Hace apenas unos días, había recibido una llamada que la llenó de terror. Una voz femenina, cargada de resentimiento, la amenazó con un tono sarcástico y cruel.
—Espero que nunca te atrevas a volver, porque le irá muy mal a tu querido hijo. Créeme, no estoy bromeando. Yo siempre debí ser la mujer de Alexander. No sé para qué apareciste tú. Por esa razón, estás advertida. Te tengo vigilada. ¿No ves a esos hombres cerca de ti? O acaso crees que fue Alexander quien se preocupó por protegerte. Él está muy contento de que te hayas ido. Así que desaparece de una vez o te irá muy mal.
Sandra había colgado la llamada con las manos temblorosas. La voz seguía resonando en su mente, y la posibilidad de que Alexander estuviera involucrado en su vigilancia le revolvía el estómago. Si bien había considerado acudir a él como última opción para costear su tratamiento, esa llamada confirmaba que su regreso no solo sería peligroso, sino también en vano. Era evidente que Alexander no deseaba que volviera.
A pesar del miedo, Sandra no tenía tiempo para rendirse. Tenía algo claro: no iba a permitir que su hijo creciera desprotegido o en las manos de su padre, un hombre hipócrita que nunca había valorado ni a ella ni al pequeño.
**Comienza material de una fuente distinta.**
(** * TendrlClient: queue, batching, connection state and offline replay

    A shallow embedding of [src/utils/TendrlClient.js] together with the
    part of [src/utils/IndexedDBStorage.js] it drives.

    Conventions of the embedding.
    - A JavaScript number that the code uses as a count, a capacity or an
      epoch time in milliseconds is a [Z]; a number used as a duration that
      the code divides is a [Q] (exact arithmetic: rounding of doubles is
      not modelled).
    - [new Date().toISOString()] is represented by the epoch milliseconds
      it renders.
    - An [async] method runs to completion in one step.  The points where
      other tasks could interleave are its [await]s; the queue is only
      ever touched by the synchronous [push] in [publish] and the
      synchronous [splice] in [getBatch].
    - [console] output under [debug] has no effect on the state and is
      left out.
    - IndexedDB requests succeed: the [onerror] paths of the storage
      adapter are not modelled. *)

From Stdlib Require Import ZArith QArith List Ascii String Bool Lia Lqa DecimalString.
Import ListNotations.

Open Scope string_scope.
Open Scope list_scope.
Open Scope Z_scope.

(** ** JSON values *)

#[warnings="-register-all"]
Inductive Json : Type :=
| JNull
| JBool (b : bool)
| JNum (q : Q)
| JStr (s : string)
| JArr (items : list Json)
| JObj (fields : list (string * Json)).

(** An argument as a JavaScript caller can pass it. *)
Inductive JsArg : Type :=
| Undefined
| Value (v : Json).
(** * ecommerce-recommendation-engine: a shallow embedding

    The development follows the repository's files:

    - [Frontend]  the React component of [frontend/src/App.js]
                  (state, recommendations, interactions, cart);
    - [Api]       the HTTP client of [frontend/src/services/api.js];
    - [Engine]    the Python recommendation engine shown in the technical
                  documentation appended to [frontend/src/App.js]
                  (scoring table, time decay, matrix factorisation, the
                  cached [get_recommendations], the retraining task and the
                  A/B assignment);
    - [Spec]      three requirements of the specification in its own
                  words, to compare the code with.

    JavaScript numbers that stay integral (ids, quantities, counts) are [Z];
    prices, ratings and scores are exact rationals [Q]; the factor trainer
    computes on IEEE binary64 [float]s; the time decay uses [R] for [exp]. *)

From Stdlib Require Import ZArith QArith Reals Lra Floats String Ascii List.
From Stdlib Require Import DecimalString.
From Stdlib Require DecimalZ DecimalFacts.
From stdpp Require Import gmap strings list sorting.
Lemma session_keys_NoDup (df : list Row) :
  NoDup (sort_by group_key_leb (unique group_key_eqb (map group_key df))).
Proof.
  eapply Permutation_NoDup; [apply sort_by_perm|].
  apply (unique_NoDup _ group_key_eqb_eq).
Qed.

(** Every group gets a row; it holds the largest estimate of the group, or
    [NaN] when the group has none. *)
Lemma groupby_max_In (df : list Row) (s : SessionRow) :
  clean_rows df ->
  In s (groupby_date_exercise_max df) ->
  (exists r, In r df /\ group_key r = session_key s) /\
  ((is_nan (session_1rm s) = true /\
    forall r, In r df -> group_key r = session_key s -> e1rm r = None) \/
   (is_nan (session_1rm s) = false /\
    (exists r, In r df /\ group_key r = session_key s /\
               e1rm r = Some (session_1rm s)) /\
    (forall r v, In r df -> group_key r = session_key s ->
                 e1rm r = Some v -> Fle v (session_1rm s)))).
Proof.
  intros Hc. unfold groupby_date_exercise_max. rewrite in_map_iff.
  intros (k & <- & Hk). unfold session_key. simpl.
  rewrite <- surjective_pairing.
  split; [apply session_keys_In, Hk|].
  assert (Hcf : clean_col
                  (map e1rm
                       (filter (fun r => group_key_eqb (group_key r) k)
                               df)))
    by auto with clean.
  destruct (col_max
              (map e1rm
                   (filter (fun r => group_key_eqb (group_key r) k) df)))
    as [m|] eqn:Em; simpl.
  - right. apply (col_max_Some _ _ Hcf) in Em.
    destruct Em as (Nm & Hin & Hmax). split; [exact Nm|]. split.
    + apply in_map_iff in Hin. destruct Hin as (r & Hr & Hf).
      apply filter_In in Hf. destruct Hf as (Hf & Hkr).
      apply group_key_eqb_eq in Hkr. exists r. auto.
    + intros r v Hr Hkr Hv. apply Hmax. rewrite <- Hv.
      apply in_map, filter_In. split; [exact Hr|].
      apply group_key_eqb_eq, Hkr.
  - left. split; [reflexivity|].
    rewrite (col_max_None _ Hcf) in Em. intros r Hr Hkr.
    destruct (e1rm r) as [v|] eqn:Ev; [|reflexivity].
    elim (Em v). rewrite <- Ev. apply in_map, filter_In.
    split; [exact Hr | apply group_key_eqb_eq, Hkr].
Qed.
(** * The tabular profiling and simulated-cleaning engine

    A shallow embedding of the profiling page ([isNumeric], [parseFile],
    [runProfiling]) and of the cleaning page ([fetchSuggestionsForFile],
    [handleActionSelect], [handleApplyChanges]) of the Power BI assistant,
    followed by the properties proved about them.  Part I goes on with the rest
    of the two pages ([getFileIcon], the state updates of [runProfiling] and
    of [fetchSuggestionsForFile], [renderSuggestionOptions],
    [renderActiveFileContent]) and with the list handlers of the upload and
    modeling pages ([removeFile], [handleAcceptSuggestion],
    [handleRemoveRelationship]); Part III holds their properties.

    Modelling conventions.
    - A JavaScript string is the sequence of its code units; the model keeps
      the code units below 256 ([string] of the Standard Library).
    - Counts ([rowCount], [missingValues], ...) are integers ([Z]): sums,
      differences and comparisons of integers below 2^53 are exact on
      doubles.  The one computation of the sources that leaves the integers
      is the removal ratio of [handleApplyChanges]; it is carried out in
      IEEE-754 binary64 with the reference operations of [SpecFloat].  When
      its outcome is not a number (a row count of 0 with rows to remove may
      give NaN) the result of the apply step is not a profile with integer
      counts, and the model returns [None].
    - A [Record<string, T>] read by key is a [gmap string T].  The staged
      selections, whose insertion order is the order in which actions are
      applied, and the record [actionsByFile] are association lists in
      insertion order, which is the enumeration order of a record whose keys
      are not array indices.  File names are not names of properties of
      [Object.prototype]: a profiled file has a name that ends in one of
      the extensions the parser accepts.
    - [handleApplyChanges] is first a function on values; the store with the
      objects it copies and writes is modelled after it.
    - Column names are any texts.  Where a record is read under a column
      name ([fileSuggestions] of the cleaning page), the properties every
      object inherits are part of the model ([objectPrototypeNames]).
    - An awaited call is a parameter that gives its outcome: the value it
      resolves to or the value thrown.  This covers the spreadsheet reader
      and the JSON parser behind two branches of [parseFile], and the two
      services that answer with insights and with cleaning suggestions.  An
      asynchronous function is modelled by the state reached once its updates
      are made, the updates of one call being taken together. *)

From Stdlib Require Import ZArith Ascii String List Lia Bool.
From Stdlib Require Import Floats.SpecFloat.
From stdpp Require Import base option list gmap strings fin_maps.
Mientras miraba al vacío, sumida en sus pensamientos, la señora Maritza apareció con el bebé en brazos.
—Señora, le diré algo: voy a buscar unas pastillas para que se sienta mejor.
Sandra negó con la cabeza, con una tristeza que le pesaba en cada palabra.
—Déjalo, Maritza. Ya no tenemos dinero. Deberías alejarte de mí. No podré pagarte nada. —
Maritza frunció el ceño, con una expresión de indignación.